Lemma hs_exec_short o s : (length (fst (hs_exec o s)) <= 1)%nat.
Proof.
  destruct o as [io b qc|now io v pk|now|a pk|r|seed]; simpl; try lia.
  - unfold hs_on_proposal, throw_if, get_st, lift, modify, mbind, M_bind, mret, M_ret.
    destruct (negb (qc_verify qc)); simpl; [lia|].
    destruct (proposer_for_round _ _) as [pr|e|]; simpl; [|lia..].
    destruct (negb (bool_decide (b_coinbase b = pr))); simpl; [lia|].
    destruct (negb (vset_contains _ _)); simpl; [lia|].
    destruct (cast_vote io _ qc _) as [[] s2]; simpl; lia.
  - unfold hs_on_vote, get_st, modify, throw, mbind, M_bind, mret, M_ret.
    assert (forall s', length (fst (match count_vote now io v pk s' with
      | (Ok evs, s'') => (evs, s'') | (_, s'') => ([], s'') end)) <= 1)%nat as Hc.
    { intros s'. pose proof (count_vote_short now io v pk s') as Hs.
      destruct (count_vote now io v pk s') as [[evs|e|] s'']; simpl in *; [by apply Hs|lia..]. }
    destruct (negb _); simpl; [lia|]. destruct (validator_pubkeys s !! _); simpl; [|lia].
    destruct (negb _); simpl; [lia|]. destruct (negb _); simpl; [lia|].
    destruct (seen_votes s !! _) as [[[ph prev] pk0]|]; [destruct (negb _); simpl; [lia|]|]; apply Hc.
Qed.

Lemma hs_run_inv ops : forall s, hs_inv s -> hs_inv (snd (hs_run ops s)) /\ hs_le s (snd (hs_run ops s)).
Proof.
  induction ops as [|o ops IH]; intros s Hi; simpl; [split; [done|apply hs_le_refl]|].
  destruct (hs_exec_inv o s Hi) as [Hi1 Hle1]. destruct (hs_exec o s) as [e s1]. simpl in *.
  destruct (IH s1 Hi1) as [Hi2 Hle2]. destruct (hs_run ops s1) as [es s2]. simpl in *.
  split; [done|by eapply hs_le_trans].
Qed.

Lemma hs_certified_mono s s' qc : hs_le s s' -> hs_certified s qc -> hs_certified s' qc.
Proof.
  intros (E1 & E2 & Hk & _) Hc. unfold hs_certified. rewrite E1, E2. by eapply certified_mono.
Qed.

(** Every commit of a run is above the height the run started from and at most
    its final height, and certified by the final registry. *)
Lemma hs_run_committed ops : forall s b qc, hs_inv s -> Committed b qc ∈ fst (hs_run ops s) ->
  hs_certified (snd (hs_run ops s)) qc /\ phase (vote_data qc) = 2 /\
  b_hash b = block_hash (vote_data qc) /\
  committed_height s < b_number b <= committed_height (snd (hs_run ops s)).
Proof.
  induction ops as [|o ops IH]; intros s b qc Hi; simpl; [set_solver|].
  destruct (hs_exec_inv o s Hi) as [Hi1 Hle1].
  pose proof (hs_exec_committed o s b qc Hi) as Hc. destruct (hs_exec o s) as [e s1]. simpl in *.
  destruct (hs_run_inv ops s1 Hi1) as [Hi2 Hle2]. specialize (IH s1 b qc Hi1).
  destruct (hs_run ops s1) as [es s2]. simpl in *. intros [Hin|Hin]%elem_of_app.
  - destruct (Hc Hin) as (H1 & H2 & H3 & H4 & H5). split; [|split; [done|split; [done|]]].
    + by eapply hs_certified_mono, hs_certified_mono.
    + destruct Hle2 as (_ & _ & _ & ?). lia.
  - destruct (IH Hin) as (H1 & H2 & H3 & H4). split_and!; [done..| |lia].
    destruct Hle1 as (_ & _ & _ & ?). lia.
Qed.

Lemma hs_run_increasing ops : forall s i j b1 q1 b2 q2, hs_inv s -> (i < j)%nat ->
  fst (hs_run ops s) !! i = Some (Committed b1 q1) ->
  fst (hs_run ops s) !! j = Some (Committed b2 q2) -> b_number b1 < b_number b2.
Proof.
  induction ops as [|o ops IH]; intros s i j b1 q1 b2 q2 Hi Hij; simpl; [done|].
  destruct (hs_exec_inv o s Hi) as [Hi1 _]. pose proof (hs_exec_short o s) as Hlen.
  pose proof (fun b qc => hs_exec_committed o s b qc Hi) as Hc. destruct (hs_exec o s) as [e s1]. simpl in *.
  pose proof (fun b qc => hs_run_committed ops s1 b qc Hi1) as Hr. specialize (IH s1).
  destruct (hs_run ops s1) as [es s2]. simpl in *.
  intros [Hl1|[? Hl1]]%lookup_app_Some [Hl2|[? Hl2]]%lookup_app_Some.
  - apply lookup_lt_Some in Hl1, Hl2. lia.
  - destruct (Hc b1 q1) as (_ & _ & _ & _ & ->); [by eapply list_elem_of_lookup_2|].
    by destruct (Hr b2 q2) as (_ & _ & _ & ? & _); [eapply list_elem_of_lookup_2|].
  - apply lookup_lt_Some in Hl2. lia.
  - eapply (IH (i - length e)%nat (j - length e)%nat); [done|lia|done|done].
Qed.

--

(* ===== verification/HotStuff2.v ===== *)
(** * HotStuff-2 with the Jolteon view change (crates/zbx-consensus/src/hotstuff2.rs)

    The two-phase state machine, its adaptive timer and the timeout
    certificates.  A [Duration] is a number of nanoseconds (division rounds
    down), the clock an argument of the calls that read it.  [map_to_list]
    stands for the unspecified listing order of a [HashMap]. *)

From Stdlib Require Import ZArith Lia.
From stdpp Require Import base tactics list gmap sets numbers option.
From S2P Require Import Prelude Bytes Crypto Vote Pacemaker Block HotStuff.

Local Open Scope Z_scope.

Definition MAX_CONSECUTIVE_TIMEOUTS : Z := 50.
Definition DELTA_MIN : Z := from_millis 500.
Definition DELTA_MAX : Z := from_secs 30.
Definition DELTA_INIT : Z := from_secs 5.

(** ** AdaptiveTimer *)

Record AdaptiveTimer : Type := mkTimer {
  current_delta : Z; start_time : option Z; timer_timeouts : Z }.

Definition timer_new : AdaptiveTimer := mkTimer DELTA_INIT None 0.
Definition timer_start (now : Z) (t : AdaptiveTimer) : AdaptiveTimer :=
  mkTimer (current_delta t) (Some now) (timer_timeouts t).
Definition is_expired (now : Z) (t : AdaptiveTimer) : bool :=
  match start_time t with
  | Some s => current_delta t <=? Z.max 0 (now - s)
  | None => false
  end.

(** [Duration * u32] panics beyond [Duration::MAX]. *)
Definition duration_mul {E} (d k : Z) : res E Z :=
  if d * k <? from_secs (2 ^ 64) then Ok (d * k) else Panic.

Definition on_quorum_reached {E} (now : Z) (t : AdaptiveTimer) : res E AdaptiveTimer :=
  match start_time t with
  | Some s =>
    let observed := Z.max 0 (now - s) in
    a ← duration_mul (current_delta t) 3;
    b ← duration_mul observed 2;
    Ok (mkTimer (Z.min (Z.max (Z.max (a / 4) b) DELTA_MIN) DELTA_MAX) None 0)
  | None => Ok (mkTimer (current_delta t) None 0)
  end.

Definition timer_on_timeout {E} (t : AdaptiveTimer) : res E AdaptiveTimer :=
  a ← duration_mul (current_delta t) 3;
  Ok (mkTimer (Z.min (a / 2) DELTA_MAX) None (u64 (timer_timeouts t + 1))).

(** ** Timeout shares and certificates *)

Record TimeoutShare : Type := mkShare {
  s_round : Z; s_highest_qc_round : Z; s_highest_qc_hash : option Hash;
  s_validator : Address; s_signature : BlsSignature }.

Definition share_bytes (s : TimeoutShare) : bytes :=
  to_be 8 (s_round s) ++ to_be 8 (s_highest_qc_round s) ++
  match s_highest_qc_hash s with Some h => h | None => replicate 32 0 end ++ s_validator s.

* * *

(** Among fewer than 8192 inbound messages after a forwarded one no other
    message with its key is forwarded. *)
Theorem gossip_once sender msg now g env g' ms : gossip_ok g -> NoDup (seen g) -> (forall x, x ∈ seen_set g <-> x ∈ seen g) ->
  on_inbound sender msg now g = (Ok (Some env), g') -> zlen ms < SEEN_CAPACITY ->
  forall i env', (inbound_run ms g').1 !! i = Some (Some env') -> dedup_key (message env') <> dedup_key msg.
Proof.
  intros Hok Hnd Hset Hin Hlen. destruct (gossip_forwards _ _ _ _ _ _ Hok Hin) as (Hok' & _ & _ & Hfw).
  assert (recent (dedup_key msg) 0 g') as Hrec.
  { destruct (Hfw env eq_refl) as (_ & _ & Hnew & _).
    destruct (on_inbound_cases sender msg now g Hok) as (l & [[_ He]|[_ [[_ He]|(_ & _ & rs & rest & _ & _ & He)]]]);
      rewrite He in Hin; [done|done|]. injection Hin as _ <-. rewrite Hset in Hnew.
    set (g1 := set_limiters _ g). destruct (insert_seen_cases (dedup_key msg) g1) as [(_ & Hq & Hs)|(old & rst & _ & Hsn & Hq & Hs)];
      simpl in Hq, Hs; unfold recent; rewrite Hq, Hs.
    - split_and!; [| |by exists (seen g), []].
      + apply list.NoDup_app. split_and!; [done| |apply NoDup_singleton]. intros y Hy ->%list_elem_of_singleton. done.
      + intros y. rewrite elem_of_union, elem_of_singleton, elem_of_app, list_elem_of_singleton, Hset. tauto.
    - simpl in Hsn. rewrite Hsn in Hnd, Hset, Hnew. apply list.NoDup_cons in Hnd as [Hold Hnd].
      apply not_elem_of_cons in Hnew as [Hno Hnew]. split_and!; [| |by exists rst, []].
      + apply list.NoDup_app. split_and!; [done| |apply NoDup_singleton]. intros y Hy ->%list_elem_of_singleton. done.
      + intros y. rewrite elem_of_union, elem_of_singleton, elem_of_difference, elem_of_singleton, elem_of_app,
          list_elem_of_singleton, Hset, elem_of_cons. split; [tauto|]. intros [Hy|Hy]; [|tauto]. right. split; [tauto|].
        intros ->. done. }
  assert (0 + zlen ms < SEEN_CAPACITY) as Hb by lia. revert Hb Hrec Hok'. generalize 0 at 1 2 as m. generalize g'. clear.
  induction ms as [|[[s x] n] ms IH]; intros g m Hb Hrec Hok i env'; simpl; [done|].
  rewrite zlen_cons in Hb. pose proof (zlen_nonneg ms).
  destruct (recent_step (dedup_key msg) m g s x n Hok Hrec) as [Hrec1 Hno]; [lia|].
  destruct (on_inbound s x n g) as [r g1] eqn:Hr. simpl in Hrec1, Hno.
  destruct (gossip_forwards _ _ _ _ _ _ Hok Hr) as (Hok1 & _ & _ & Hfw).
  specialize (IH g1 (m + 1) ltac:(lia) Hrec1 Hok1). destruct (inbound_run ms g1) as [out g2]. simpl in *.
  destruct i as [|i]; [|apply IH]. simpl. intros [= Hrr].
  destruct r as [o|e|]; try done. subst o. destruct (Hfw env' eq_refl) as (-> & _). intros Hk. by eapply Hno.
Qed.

### Work to complete
Reproduce the entries above exactly, but only the lines between the line holding "Lemma hs_run_committed ops" and the line holding "- destruct (IH", inclusive.

### Solution for this exercise
Lemma hs_run_committed ops : forall s b qc, hs_inv s -> Committed b qc ∈ fst (hs_run ops s) ->
  hs_certified (snd (hs_run ops s)) qc /\ phase (vote_data qc) = 2 /\
  b_hash b = block_hash (vote_data qc) /\
  committed_height s < b_number b <= committed_height (snd (hs_run ops s)).
Proof.
  induction ops as [|o ops IH]; intros s b qc Hi; simpl; [set_solver|].
  destruct (hs_exec_inv o s Hi) as [Hi1 Hle1].
  pose proof (hs_exec_committed o s b qc Hi) as Hc. destruct (hs_exec o s) as [e s1]. simpl in *.
  destruct (hs_run_inv ops s1 Hi1) as [Hi2 Hle2]. specialize (IH s1 b qc Hi1).
  destruct (hs_run ops s1) as [es s2]. simpl in *. intros [Hin|Hin]%elem_of_app.
  - destruct (Hc Hin) as (H1 & H2 & H3 & H4 & H5). split; [|split; [done|split; [done|]]].
    + by eapply hs_certified_mono, hs_certified_mono.
    + destruct Hle2 as (_ & _ & _ & ?). lia.
  - destruct (IH Hin) as (H1 & H2 & H3 & H4). split_and!; [done..| |lia].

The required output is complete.